Sono esempi di situazioni che potrebbero essere presentate da figure come un genitore, un insegnante, un operatore professionista ecc., a seconda di chi desidera candidarsi. Le modalità delle presentazioni occorre siano semplici e immediate, per favorire la discussione. Il problema che emerge, le questioni sollevate, gli aspetti da considerare: ecco il materiale su cui lavorare, in modo non tanto da trovare soluzioni, quanto da dipanare insieme la matassa. Si tratta poi di individuare domande e indicazioni che aiutino l’adulto a non essere solo di fronte al problema e a percepirsi dentro una comunità (la “coalizione comunitaria”, la rete sociale).
La sperimentazione si può svolgere con un gruppo di adulti, al massimo una ventina, due conduttori, uno nella funzione di animatore, l’altro di osservatore con il compito di fare la sintesi dell’incontro e proporre dei punti provvisori a conclusione. Uno dei partecipanti porta il “caso”; segue una prima fase di domande per capire meglio quanto esposto, poi avviene lo scambio di pareri intorno al ruolo che gli adulti hanno giocato in quella situazione specifica, senza dare giudizi morali.
A tema è proprio la presenza dell’adulto: come è stato presente il genitore/i, l’insegnante/i, gli eventuali amici, i medici, altri operatori? Come si sono mossi e come avrebbero potuto muoversi? Al termine (la durata dovrebbe stare nei 90 minuti), l’osservatore propone una sintesi delle considerazioni emerse e l’indicazione dei punti su cui ritrovarsi in un secondo incontro. I successivi incontri saranno alimentati, a giudizio del conduttore del gruppo, o dagli approfondimenti delle questioni fino a quel momento emerse o dalla presentazione di un nuovo caso da parte di uno dei partecipanti. Il modello in alcuni aspetti è simile a un “gruppo Balint” per adulti desiderosi di capire come esserci.

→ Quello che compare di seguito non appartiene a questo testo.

Definition with_routes r m := mkRegistry m (rollouts r) (regions r) (tenants r) (policies r) (upstreams r).
Definition with_rollouts r m := mkRegistry (routes r) m (regions r) (tenants r) (policies r) (upstreams r).
Definition with_regions r m := mkRegistry (routes r) (rollouts r) m (tenants r) (policies r) (upstreams r).
Definition with_tenants r m := mkRegistry (routes r) (rollouts r) (regions r) m (policies r) (upstreams r).
Definition with_policies r m := mkRegistry (routes r) (rollouts r) (regions r) (tenants r) m (upstreams r).
Definition with_upstreams r m := mkRegistry (routes r) (rollouts r) (regions r) (tenants r) (policies r) m.

Definition nil_registry {A} : result A := Err "route registry is nil".
Definition blank (s : string) : bool := String.eqb s "".

(** ** Registration *)

(** The route as stored: trimmed, with its defaults. *)
Definition stored_route (c : RouteConfig) : RouteConfig :=
  let method := to_upper (trim_space (rt_Method c)) in
  let weight := if (rt_Weight c <? 0)%Z then 0%Z else rt_Weight c in
  mkRoute (trim_space (rt_Name c)) (if blank method then "ANY" else method)
    (normalizePath (rt_Path c)) (trim_space (rt_Target c))
    (if blank (rt_Upstream c) then "" else trim_space (rt_Upstream c))
    (if (weight =? 0)%Z then 100%Z else weight)
    (rt_Tenant c) (rt_Enabled c) (rt_Header c).

Definition Register (r : option RouteRegistry) (c : RouteConfig) : result RouteRegistry :=
  match r with
  | None => nil_registry
  | Some r =>
      let name := trim_space (rt_Name c) in
      let method := to_upper (trim_space (rt_Method c)) in
      let path := normalizePath (rt_Path c) in
      let target := trim_space (rt_Target c) in
      fail_if blank name with "route name is required";
      fail_if blank path || (String.eqb path "/" && blank method) with "route path is required";
      fail_if blank target && blank (rt_Upstream c)
        with "route target is required (inline Target or Upstream reference)";
      let upstream := if blank (rt_Upstream c) then "" else trim_space (rt_Upstream c) in
      fail_if negb (blank (rt_Upstream c)) && negb (bool_decide (is_Some (upstreams r !! upstream)))
        with "route references unknown upstream " +:+ quote upstream;
      let weight := if (rt_Weight c <? 0)%Z then 0%Z else rt_Weight c in
      fail_if negb (rt_Enabled c) with
        (if (weight =? 0)%Z then "disabled route must define a non-zero traffic weight"
         else "disabled route is not allowed in the active registry");
      match routes r !! name with
      | Some _ => Err ("route " +:+ quote name +:+ " already exists")
      | None => Ok (with_routes r (<[name := stored_route c]> (routes r)))
      end
  end.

Quali esiti si possono attendere? Adulti che escano dall’isolamento e dalla sensazione di impotenza, con il vantaggio di costruire vie alternative a sterili posizioni come il rinunciare a essere presenti delegando ogni intervento o all’opposto lo strafare. La verifica dei risultati potrebbe essere affidata a dei semplici questionari, strutturati o no, che sollecitino i partecipanti a esprimersi sul loro vissuto e sul clima della relazione nel loro ambito (familiare o scolastico) prima e dopo i lavori di gruppo.
Il tempo è propizio per non limitarsi ad additare presunti colpevoli o a enunciare considerazioni teoriche che poco mordono la vita reale. La proposta di dar vita a esperienze sul campo di questo genere non è evidentemente la soluzione al problema del disagio giovanile correlato all’incompetenza educativa e relazionale degli adulti. Ma rappresenta un tentativo di restituire ai protagonisti ciò che è loro, offrendo degli strumenti alla pratica che favoriscano l’esercizio di un’autentica responsabilità attraverso l’esperienza e la sua verifica.